I mean seriously, look at this legal document quoted at WP Tavern:
This case is not about Plaintiff’s access to WordPress… this case instead is about WordPress.org – a website owned and run by Defendant Matt Mullenweg individually, for the benefit of the community he loves. WordPress.org is not WordPress. WordPress.org is not Automattic or the WordPress Foundation, and is not controlled by either. To the contrary, as Plaintiff itself acknowledges, WordPress.org is Mr. Mullenweg’s responsibility.

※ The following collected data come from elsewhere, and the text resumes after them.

Definition sample_platform : Platform := {|
  basename := fun p => p;
  abspath := fun p => lit "/" ++ p;
  utf8_encode := map Z.of_N;
|}.

Definition sample_json : Json := {|
  json_encode := fun _ => lit "{}";
|}.

Definition sample_world : world := {|
  fs := [ (lit "paris.jpg", File [1%Z]); (lit "partial.jpg", File [2%Z]) ];
  stdout := [];
  stderr := [];
|}.

(** The same two photographs as older versions of PIL decode them, each
    rational a (numerator, denominator) pair: values [json.dumps] accepts. *)
Definition paris_pairs_image : Image := {|
  img_format := VStr (lit "JPEG");
  img_mode := VStr (lit "RGB");
  img_width := 640;
  img_height := 480;
  img_getexif :=
    [ (271%Z, VStr (lit "Canon"));
      (34853%Z,
       VDict [ (KInt 1, VStr (lit "N"));
               (KInt 2, VTuple [VTuple [VInt 48; VInt 1]; VTuple [VInt 51; VInt 1];
                                VTuple [VInt 29; VInt 1]]);
               (KInt 3, VStr (lit "E"));
               (KInt 4, VTuple [VTuple [VInt 2; VInt 1]; VTuple [VInt 17; VInt 1];
                                VTuple [VInt 40; VInt 1]]) ]) ];
  img_pixels := [];
|}.

Definition partial_pairs_image : Image := {|
  img_format := VStr (lit "JPEG");
  img_mode := VStr (lit "RGB");
  img_width := 640;
  img_height := 480;
  img_getexif :=
    [ (34853%Z,
       VDict [ (KInt 2, VTuple [VTuple [VInt 48; VInt 1]; VTuple [VInt 51; VInt 1];
                                VTuple [VInt 29; VInt 1]]) ]) ];
  img_pixels := [];
|}.

Definition pairs_pillow : Pillow := {|
  EXIF_TAGS := @EXIF_TAGS sample_pillow;
  GPS_TAGS := @GPS_TAGS sample_pillow;
  image_open := fun content =>
    match content with
    | [3%Z] => Ok paris_pairs_image
    | [4%Z] => Ok partial_pairs_image
    | _ => Raise (Exc (lit "cannot identify image file"))
    end;
|}.

Definition pairs_world : world := {|
  fs := [ (lit "paris.jpg", File [3%Z]); (lit "partial.jpg", File [4%Z]);
          (lit "output.txt", File [111%Z; 108%Z; 100%Z]) ];
  stdout := [];
  stderr := [];
|}.

(** ** Specification vocabulary for the coordinate normalizer *)

(** Two floats denote the same number: they are identical, or both are a
    zero (Python's [==] does not tell [0.0] from [-0.0]). *)
Definition same_number (x y : float) : Prop :=
  x = y \/ (is_zero x = true /\ is_zero y = true).

(** The formula of the specification, in binary64 arithmetic. *)
Definition dms_formula (d m s : float) : float :=
  (d + m / 60 + s / 3600)%float.

(** The hemisphere references that call for a negated result. *)
Definition south_or_west (ref : pyval) : Prop :=
  ref = VStr (lit "S") \/ ref = VStr (lit "W").

(** The elements of a Python sequence: [dms[0]], [dms[1]], ... *)
Definition seq_items (x : pyval) : option (list pyval) :=
  match x with
  | VTuple l | VList l => Some l
  | VStr s => Some (map (fun c => VStr [c]) s)
  | _ => None
  end.

(** A numerator/denominator pair, or a rational object, whose denominator is
    zero. *)
Definition zero_denominator (x : pyval) : bool :=
  match x with
  | VRational _ d => (d =? 0)%Z
  | VTuple [_; VInt d] => (d =? 0)%Z
  | VTuple [_; VFloat f] => is_zero f
  | VTuple [_; VBool b] => negb b
  | _ => false
  end.

(** The value a component counts for, given what [_rational_to_float]
    returned for it: zero when the conversion failed and when the component
    is a rational or a pair with a zero denominator, the converted number
    otherwise. *)
Definition taken_value (x : pyval) (r : option float) : float :=
  match r with
  | None => 0%float
  | Some f => if zero_denominator x then 0%float else f
  end.

(** [same_number] on the specification floats of [SpecFloat]. *)
Definition sf_same (a b : spec_float) : Prop :=
  a = b \/ (exists s t, a = S754_zero s /\ b = S754_zero t).

(** A computation that lets no non-[Exception] error out. *)
Definition only_exc {A} (m : result A) : Prop :=
  match m with
  | Raise (BaseExc _) => False
  | _ => True
  end.

(** A number on its own, where a sequence is expected: a value that has a
    truth value but no [len()]. *)
Definition scalar (x : pyval) : bool :=
  match x with
  | VBool _ | VInt _ | VFloat _ | VRational _ _ => true
  | _ => false
  end.

(** A triple of rational objects, and the same triple as
    (numerator, denominator) pairs. *)
Definition rational_triple (c : list (Z * Z)) : pyval :=
  VTuple (map (fun '(n, d) => VRational n d) c).

Definition pair_triple (c : list (Z * Z)) : pyval :=
  VTuple (map (fun '(n, d) => VTuple [VInt n; VInt d]) c).

(** * Properties *)

(** ** Binary64 facts *)

Lemma is_zero_spec (f : float) :
  is_zero f = true <-> exists s, Prim2SF f = S754_zero s.
Proof.
  unfold is_zero. rewrite eqb_spec.
  change (Prim2SF zero) with (S754_zero false).
  destruct (Prim2SF f) as [s | s | | s m e]; cbn.
  - split; eauto.
  - split; [destruct s; discriminate | intros [t H]; discriminate].
  - split; [discriminate | intros [t H]; discriminate].
  - split; [destruct s; discriminate | intros [t H]; discriminate].
Qed.

Lemma same_number_sf (x y : float) :
  same_number x y <-> sf_same (Prim2SF x) (Prim2SF y).
Proof.
  unfold same_number, sf_same. rewrite !is_zero_spec. split.
  - intros [-> | [[s Hs] [t Ht]]]; [now left | right; eauto].
  - intros [H | (s & t & Hs & Ht)]; [left; now apply Prim2SF_inj | right; eauto].
Qed.

Lemma same_number_add (a a' b b' : float) :
  same_number a a' -> same_number b b' -> same_number (a + b) (a' + b').
Proof.
  rewrite !same_number_sf, !add_spec. unfold sf_same, SF64add.
  intros [-> | (s & t & -> & ->)] [-> | (u & v & -> & ->)].
  - now left.
  - destruct (Prim2SF a') as [w | w | | w m e]; cbn;
      try (now left); destruct w, u, v; cbn; eauto.
  - destruct (Prim2SF b') as [w | w | | w m e]; cbn;
      try (now left); destruct w, s, t; cbn; eauto.
  - destruct s, t, u, v; cbn; eauto.
Qed.

Lemma same_number_div (a a' c : float) :
  same_number a a' -> same_number (a / c) (a' / c).
Proof.
  rewrite !same_number_sf, !div_spec. unfold sf_same, SF64div.
  intros [-> | (s & t & -> & ->)]; [now left |].
  destruct (Prim2SF c) as [w | w | | w m e]; cbn; eauto.
Qed.

Lemma same_number_opp (a a' : float) :
  same_number a a' -> same_number (- a) (- a').
Proof.
  rewrite !same_number_sf, !opp_spec. unfold sf_same.
  intros [-> | (s & t & -> & ->)]; [now left | cbn; eauto].
Qed.

Lemma is_zero_cases (f : float) :
  is_zero f = true -> f = zero \/ f = neg_zero.
Proof.
  rewrite is_zero_spec. intros [s H].
  rewrite <- (SF2Prim_Prim2SF f), H. destruct s; cbn; auto.
Qed.

Lemma or_zero_same (f : float) : same_number (or_zero (Some f)) f.
Proof.
  unfold or_zero. destruct (is_zero f) eqn:E; [right | now left].
  split; [reflexivity | exact E].
Qed.

Lemma or_zero_exact (f : float) : f <> neg_zero -> or_zero (Some f) = f.
Proof.
  intros Hn. unfold or_zero. destruct (is_zero f) eqn:E; [| reflexivity].
  destruct (is_zero_cases E) as [-> | ->]; [reflexivity | contradiction].
Qed.

(** ** The coordinate normalizer *)

Example str_of_int_samples :
  str_of_int 0 = lit "0" /\ str_of_int 34853 = lit "34853"
  /\ str_of_int (-7) = lit "-7".
Proof. repeat split. Qed.

Example float_of_int_samples :
  float_of_int 48 = Ok 48%float
  /\ float_of_int (2 ^ 53 + 1) = Ok 9007199254740992%float
  /\ float_of_int (- (2 ^ 53 + 3)) = Ok (-9007199254740996)%float
  /\ float_of_int (2 ^ 1024) = Raise (Exc (lit "int too large to convert to float")).
Proof. repeat split; vm_compute; reflexivity. Qed.

#[local] Set Warnings "-inexact-float".

(** The worked example of the specification: 48 deg 51' 29'' N and
    2 deg 17' 40'' E are 48.8581 and 2.2944 within 1e-3, and the southern
    latitude is -48.8581. *)
Example dms_paris :
  exists lat lon south,
    @_dms_to_decimal sample_runtime
      (VTuple [VInt 48; VInt 51; VInt 29]) (VStr (lit "N")) = Ok (Some lat)
    /\ @_dms_to_decimal sample_runtime
      (VTuple [VInt 2; VInt 17; VInt 40]) (VStr (lit "E")) = Ok (Some lon)
    /\ @_dms_to_decimal sample_runtime
      (VTuple [VInt 48; VInt 51; VInt 29]) (VStr (lit "S")) = Ok (Some south)
    /\ (abs (lat - 48.8581) <? 0.001)%float = true
    /\ (abs (lon - 2.2944) <? 0.001)%float = true
    /\ (abs (south + 48.8581) <? 0.001)%float = true.
Proof.
  do 3 eexists. repeat split; vm_compute; reflexivity.
Qed.

#[local] Set Warnings "inexact-float".

Lemma only_exc_bind {A B} (m : result A) (k : A -> result B) :
  only_exc m -> (forall a, only_exc (k a)) -> only_exc (bind m k).
Proof. destruct m as [a | e]; cbn; auto. Qed.

Lemma try_except_ok {A} (body : result A) (h : pystr -> A) :
  only_exc body -> exists r, try_except body (fun msg => Ok (h msg)) = Ok r.
Proof.
  destruct body as [a | [msg | msg]]; cbn; intros H; eauto; contradiction.
Qed.

Lemma float_of_int_only_exc (z : Z) : only_exc (float_of_int z).
Proof.
  unfold float_of_int. now destruct (binary_normalize prec emax z 0 false).
Qed.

ClassicPress is confident that they’re safe from this sort of shenanigans, as they manage their own code and update infrastructure (though the dashboard does still connect to the WordPress plugin and theme directories), and forking the code is a core right protected by the GPL.
Migrated!
Most of the plugins I was using on here are also compatible with ClassicPress, and the main sticking point was replacing the sitemaps and link preview metadata and such provided by Yoast SEO with a CP-compatible plugin. Classic SEO does all the things I actually use it for.
So I ran the migration. Super-fast, super-easy. And so far it looks like things are working as expected!
I did have to recreate the per-post options I had set via Yoast (a few NOINDEX posts and a few with canonical URLs pointing elsewhere), but I checked ahead of time and there were less than 10 of each, so I didn’t bother working out a SQL statement. Though this one’s a convenient way to find them.
SELECT pm.*, posts.post_title
FROM posts inner join postmeta pm on posts.id=pm.post_id
where pm.meta_key like '_yoast_%'
and pm.meta_key not in (
'_yoast_wpseo_primary_category',
'_yoast_wpseo_estimated-reading-time-minutes',
'_yoast_wpseo_content_score',
'_yoast_wpseo_focuskw',
'_yoast_wpseo_focuskw_text_input',
'_yoast_wpseo_is_cornerstone',
'_yoast_wpseo_linkdex',
'_yoast_wpseo_wordproof_timestamp'
)
ORDER BY pm.meta_key ASC;
I am still using some plugins maintained by Automattic. WP Super Cache has been one of my must-haves for ages, and it works fine in ClassicPress. And the ActivityPub plugin is supposed to be compatible too, something I’ll be able to confirm when I publish this. But I finally ditched Jetpack last spring when it turned out they were selling Tumblr and WP.com user data for AI training earlier this year, and settled on Antispam Bee to replace Akismet.
@kelson Yep, the ActivityPub plugin does still federate on ClassicPress!